Spielend leicht fanden die starken Spanier die Lücken im deutschen Verbund. Die taktische Umstellung auf eine offensive 5-1-Deckung brachte nach ordentlichen Ansätzen letztlich nicht die erhoffte Wende. Vor allem den Halbrechten Alex Dujshebaev bekam das deutsche Team überhaupt nicht in den Griff, alle seine sieben Würfe fanden den Weg ins Tor. Das lag aber natürlich auch an...

...den Torhütern:

"Die Spanier waren abgezockt und hatten einen Klassetorwart. Den hatten wir heute nicht", sagte Prokop. Dabei hatte alles so vielversprechend begonnen, Andreas Wolff hielt direkt den ersten Wurf von Kreisläufer Aguinagalde - es sollte seine letzte Parade in der gesamten Partie bei 16 Würfen gewesen sein (6 Prozent).
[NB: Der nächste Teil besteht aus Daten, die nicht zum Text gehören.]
(** ** Counting used blocks *)
Definition ones (f : Z → bool) (s e : Z) : Z := popcount (λ i, f (s + i)) (Z.to_nat (e - s + 1)).
(** the last block, when the loop would have to start again at it *)
Definition missed (f : Z → bool) (s e : Z) : bool := f e && ((s =? e) || ((s + 2 <=? e) && negb (f (e - 1)) && f (e - 2))).
Lemma ones_app f s m e : s <= m <= e + 1 → ones f s e = ones f s (m - 1) + ones f m e.
Proof.
  intros H. unfold ones. replace (Z.to_nat (e - s + 1)) with (Z.to_nat (m - 1 - s + 1) + Z.to_nat (e - m + 1))%nat by lia. rewrite Bitops.popcount_add. f_equal. apply popcount_ext. intros i Hi. f_equal. lia.
Qed.
Lemma ones_none f s e : (∀ j, s <= j <= e → f j = false) → ones f s e = 0.
Proof. intros H. unfold ones. rewrite (popcount_ext _ (λ _, false)); [|intros i Hi; apply H; lia]. clear. induction (Z.to_nat _) as [|n IH]; [done|]. cbn [popcount]. lia. Qed.
Lemma ones_all f s e : s <= e + 1 → (∀ j, s <= j <= e → f j = true) → ones f s e = e - s + 1.
Proof. intros Hs H. unfold ones. rewrite popcount_all; [lia|]. intros i Hi. apply H. lia. Qed.
Lemma ones_range f s e : 0 <= ones f s e <= Z.max 0 (e - s + 1).
Proof. unfold ones. pose proof (popcount_bound (λ i, f (s + i)) (Z.to_nat (e - s + 1))). lia. Qed.
Lemma find_plain want b x y : bm_ok b → cluster_bits b = 0 → start b <= x <= y → y <= end_ b → find_spec (start b) (end_ b) (cluster_bits b) want (has_bit b) x y = first want (has_bit b) x y.
Proof.
  intros Hb Hc Hx Hy. unfold find_spec, cl. rewrite Hc. change (2 ^ 0) with 1. rewrite !Z.div_1_r. unfold inside. do 3 btrue. cbn [andb]. pose proof (first_spec want (has_bit b) x y ltac:(lia)) as H. destruct (first _ _ _ _) as [r|c]; [done|]. f_equal. lia.
Qed.
Lemma find_set_plain b x y : bm_ok b → cluster_bits b = 0 → start b <= x <= y → y <= end_ b → ext2fs_find_first_set_generic_bmap b x y = Ret (first true (has_bit b) x y).
Proof.
  intros Hb Hc Hx Hy. pose proof (ok_geom b Hb). unfold ext2fs_find_first_set_generic_bmap. rewrite find_generic_spec by (try done; unfold blk_ok; try lia; intros; by apply law_find_set). by rewrite find_plain.
Qed.
Lemma find_zero_plain b x y : bm_ok b → cluster_bits b = 0 → start b <= x <= y → y <= end_ b → ext2fs_find_first_zero_generic_bmap b x y = Ret (first false (has_bit b) x y).
Proof.
  intros Hb Hc Hx Hy. pose proof (ok_geom b Hb). unfold ext2fs_find_first_zero_generic_bmap. rewrite find_generic_spec by (try done; unfold blk_ok; try lia; intros; by apply law_find_zero). by rewrite find_plain.
Qed.
Lemma missed_next f s k z e : s <= k < z → z <= e → f z = false → (∀ j, k <= j < z → f j = true) → (if z + 1 <=? e then missed f (z + 1) e else false) = missed f s e.
Proof.
  intros Hk Hz Hfz Hrun. unfold missed. case_if.
  - destruct (f e) eqn:Ee; [|done]. cbn [andb]. rewrite (proj2 (Z.eqb_neq s e)) by lia. cbn [orb]. destruct (Z.eqb_spec (z + 1) e) as [E|Hne].
    + cbn [orb]. replace (e - 1) with z by lia. rewrite Hfz. btrue. cbn [negb andb]. symmetry. apply Hrun. lia.
    + cbn [orb]. rewrite (proj2 (Z.leb_le (s + 2) e)) by lia. cbn [andb]. destruct (Z.leb_spec (z + 1 + 2) e) as [|Hlt]; [done|]. replace (e - 2) with z by lia. rewrite Hfz, !andb_false_r. done.
  - assert (e = z) as -> by lia. by rewrite Hfz.
Qed.
Lemma count_loop_spec b e : bm_ok b → cluster_bits b = 0 → e <= end_ b → ∀ fuel s tot, start b <= s <= e + 1 → 0 < Z.of_nat fuel → e - s < Z.of_nat fuel → 0 <= tot → tot + (e - s + 1) < 2 ^ 62 + 1 →
  count_loop fuel b s e tot = Ret (inr (tot + (ones (has_bit b) s e - if s <=? e then Z.b2z (missed (has_bit b) s e) else 0))).
Proof.
  intros Hb Hc He. pose proof (ok_geom b Hb). set (f := has_bit b). induction fuel as [|fuel IH]; intros s tot Hs Hf0 Hf Ht Hm; [lia|]. cbn [count_loop]. case_if; cycle 1.
  { assert (s = e ∨ s = e + 1) as [->| ->] by lia.
    - btrue. unfold ones, missed. replace (Z.to_nat (e - e + 1)) with 1%nat by lia. cbn [popcount]. rewrite Z.eqb_refl. change (Z.of_nat 0) with 0. rewrite Z.add_0_r. cbn [orb]. rewrite andb_true_r. do 2 f_equal. destruct (f e); cbn [Z.b2z]; lia.
    - bfalse. rewrite ones_none by (intros; lia). do 2 f_equal. lia. }
  rewrite find_set_plain by (done || lia). ostep. fold f. pose proof (first_spec true f s e ltac:(lia)) as Hfs. destruct (first true f s e) as [r|k].
  { destruct Hfs as [-> Hn]. cbn [Z.eqb]. rewrite Z.eqb_refl. rewrite (ones_none f s e) by done. btrue. unfold missed. rewrite Hn by lia. cbn [negb andb Z.b2z]. do 2 f_equal. lia. }
  destruct Hfs as (Hk & Hfk & Hbk). cbn [negb] in Hbk. rewrite find_zero_plain by (done || lia). ostep. fold f. pose proof (first_spec false f k e ltac:(lia)) as Hfz. destruct (first false f k e) as [r|z].
  - destruct Hfz as [-> Hn]. cbn [negb] in Hn. rewrite Z.eqb_refl. rewrite u64_small by lia. btrue. rewrite (ones_app f s k e) by lia. rewrite (ones_none f s (k - 1)) by (intros; apply Hbk; lia). rewrite (ones_all f k e) by (lia || done).
    assert (missed f s e = false) as ->; [|do 2 f_equal; cbn [Z.b2z]; lia]. unfold missed. bfalse. cbn [orb]. destruct (decide (k < e)); [rewrite (Hn (e - 1)) by lia; cbn [negb]; by rewrite andb_false_r, andb_false_l, andb_false_r|].
    destruct (decide (s + 2 <= e)); [rewrite (Hbk (e - 2)) by lia; by rewrite !andb_false_r|]. rewrite (proj2 (Z.leb_gt (s + 2) e)) by lia. cbn [andb]. by rewrite andb_false_r.
  - destruct Hfz as (Hz & Hfz & Hrun). cbn [negb] in Hrun. assert (k < z) by (destruct (decide (z = k)) as [->|]; [congruence|lia]). rewrite (u64_small (z + 1)), u64_small by lia. rewrite IH by lia. do 2 f_equal. btrue.
    rewrite (ones_app f s k e) by lia. rewrite (ones_none f s (k - 1)) by (intros; apply Hbk; lia). rewrite (ones_app f k z e) by lia. rewrite (ones_all f k (z - 1)) by (try lia; intros; apply Hrun; lia).
    rewrite (ones_app f z (z + 1) e) by lia. rewrite (ones_none f z (z + 1 - 1)) by (intros; assert (j = z) as -> by lia; done). rewrite <-(missed_next f s k z e) by (done || lia). case_if; cbn [Z.b2z]; lia.
Qed.
(** C40. Counting the used blocks of a range returns the number of set bits,
    less one exactly when the last block of the range is in use and the loop
    would have to start at it again: it is the only block of the range, or
    the block before it is free and the one before that in use. *)
Theorem count_used_blocks_exact b s e : bm_ok b → cluster_bits b = 0 → start b <= s <= e → e <= end_ b →
  ext2fs_count_used_blocks b s e = Ret (inr (ones (has_bit b) s e - Z.b2z (missed (has_bit b) s e))).
Proof.
  intros Hb Hc Hs He. pose proof (ok_geom b Hb). unfold ext2fs_count_used_blocks. rewrite count_loop_spec by (done || lia). rewrite (proj2 (Z.leb_le s e)) by lia. done.
Qed.
(** Comparing two bitmaps never looks at the last bit. *)
Lemma compare_loop_spec neq b1 b2 : bm_ok b1 → bm_ok b2 → cluster_bits b1 = 0 → cluster_bits b2 = 0 → start b2 = start b1 → end_ b2 = end_ b1 → ∀ n i, start b1 <= i → i + Z.of_nat n <= end_ b1 →
  compare_loop neq b1 b2 i n = Ret (if forallb (λ j, Bool.eqb (has_bit b1 j) (has_bit b2 j)) (seqZ i (Z.of_nat n)) then 0 else neq).
Proof.
  intros H1 H2 C1 C2 Es Ee. pose proof (ok_geom b1 H1). pose proof (ok_geom b2 H2). induction n as [|n IH]; intros i Hi Hn; [done|]. cbn [compare_loop]. rewrite Nat2Z.inj_succ, seqZ_cons by lia. cbn [forallb].
  assert (∀ b, bm_ok b → cluster_bits b = 0 → start b = start b1 → end_ b = end_ b1 → ∃ r, ext2fs_test_generic_bmap b i = Ret r ∧ (r =? 0) = negb (has_bit b i)) as Ht.
  { intros b Hb Hc E1 E2. destruct (test_bmap_spec b (has_bit b) i Hb (λ _ _, eq_refl)) as (r & E & Hr). exists r. split; [done|]. rewrite Hr. unfold cl. rewrite Hc. change (2 ^ 0) with 1. rewrite Z.div_1_r. unfold inside. rewrite E1, E2. by do 2 btrue. }
  destruct (Ht b1) as (r1 & -> & R1); [done..|]. destruct (Ht b2) as (r2 & -> & R2); [done..|]. ostep. rewrite R1, R2. destruct (has_bit b1 i), (has_bit b2 i); cbn [negb Bool.eqb andb]; try done; rewrite IH by lia; by replace (Z.pred (Z.succ (Z.of_nat n))) with (Z.of_nat n) by lia.
Qed.
Theorem compare_bmap_spec neq b1 b2 : bm_ok b1 → bm_ok b2 → cluster_bits b1 = 0 → cluster_bits b2 = 0 → magic b1 = magic b2 → start b2 = start b1 → end_ b2 = end_ b1 →
  ext2fs_compare_generic_bmap neq b1 b2 = Ret (if forallb (λ j, Bool.eqb (has_bit b1 j) (has_bit b2 j)) (seqZ (start b1) (end_ b1 - start b1)) then 0 else neq).
Proof.
  intros H1 H2 C1 C2 Em Es Ee. pose proof (ok_geom b1 H1). unfold ext2fs_compare_generic_bmap. rewrite bool_decide_true by done. rewrite Es, Ee, !Z.eqb_refl. cbn [negb orb]. rewrite compare_loop_spec by (done || lia). by rewrite Z2Nat.id by lia.
Qed.
End lawful.
End Bitmap64.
Nicht viel besser machte es Pendant Bitter, der sechs Paraden bei 26 Würfen verbuchte (26 Prozent). Prokop tat sich dennoch sicherlich keinen Gefallen damit, den desolaten Wolff in der zweiten Hälfte wieder beginnen zu lassen. Bitter fand nach seiner erneuten Einwechslung überhaupt nicht mehr ins Spiel. Zum Vergleich: Spaniens Keeper Perez de Vargas (wurde zum Man of the Match gewählt) parierte 12 von 35 Würfen (34 Prozent). Die Misserfolge beim Abschluss hinterließen bei Deutschland deutliche Spuren, womöglich ein Problem der...

...Einstellung:

"Ich bin unzufrieden mit der Endphase. Da gebe ich recht, dass wir dann an Leidenschaft und Emotionen deutlich abbauen", analysierte Prokop. Abwehrchef Pekeler sagte: "Uns hat die Galligkeit, die Emotion gefehlt." Führungsspieler wie Gensheimer oder Wolff, die in der zweiten Hälfte gar nicht oder kaum eingesetzt wurden, beschäftigten sich auf der Bank mehr mit sich selbst als mit dem Spiel. Auch bei Prokops Ansprache beim Stand von 18:23 fehlte es an Emotionen. "Wir müssen zusammen davon überzeugt sein", sagte er. Doch man gewann kaum den Eindruck, dass er selbst davon überzeugt war.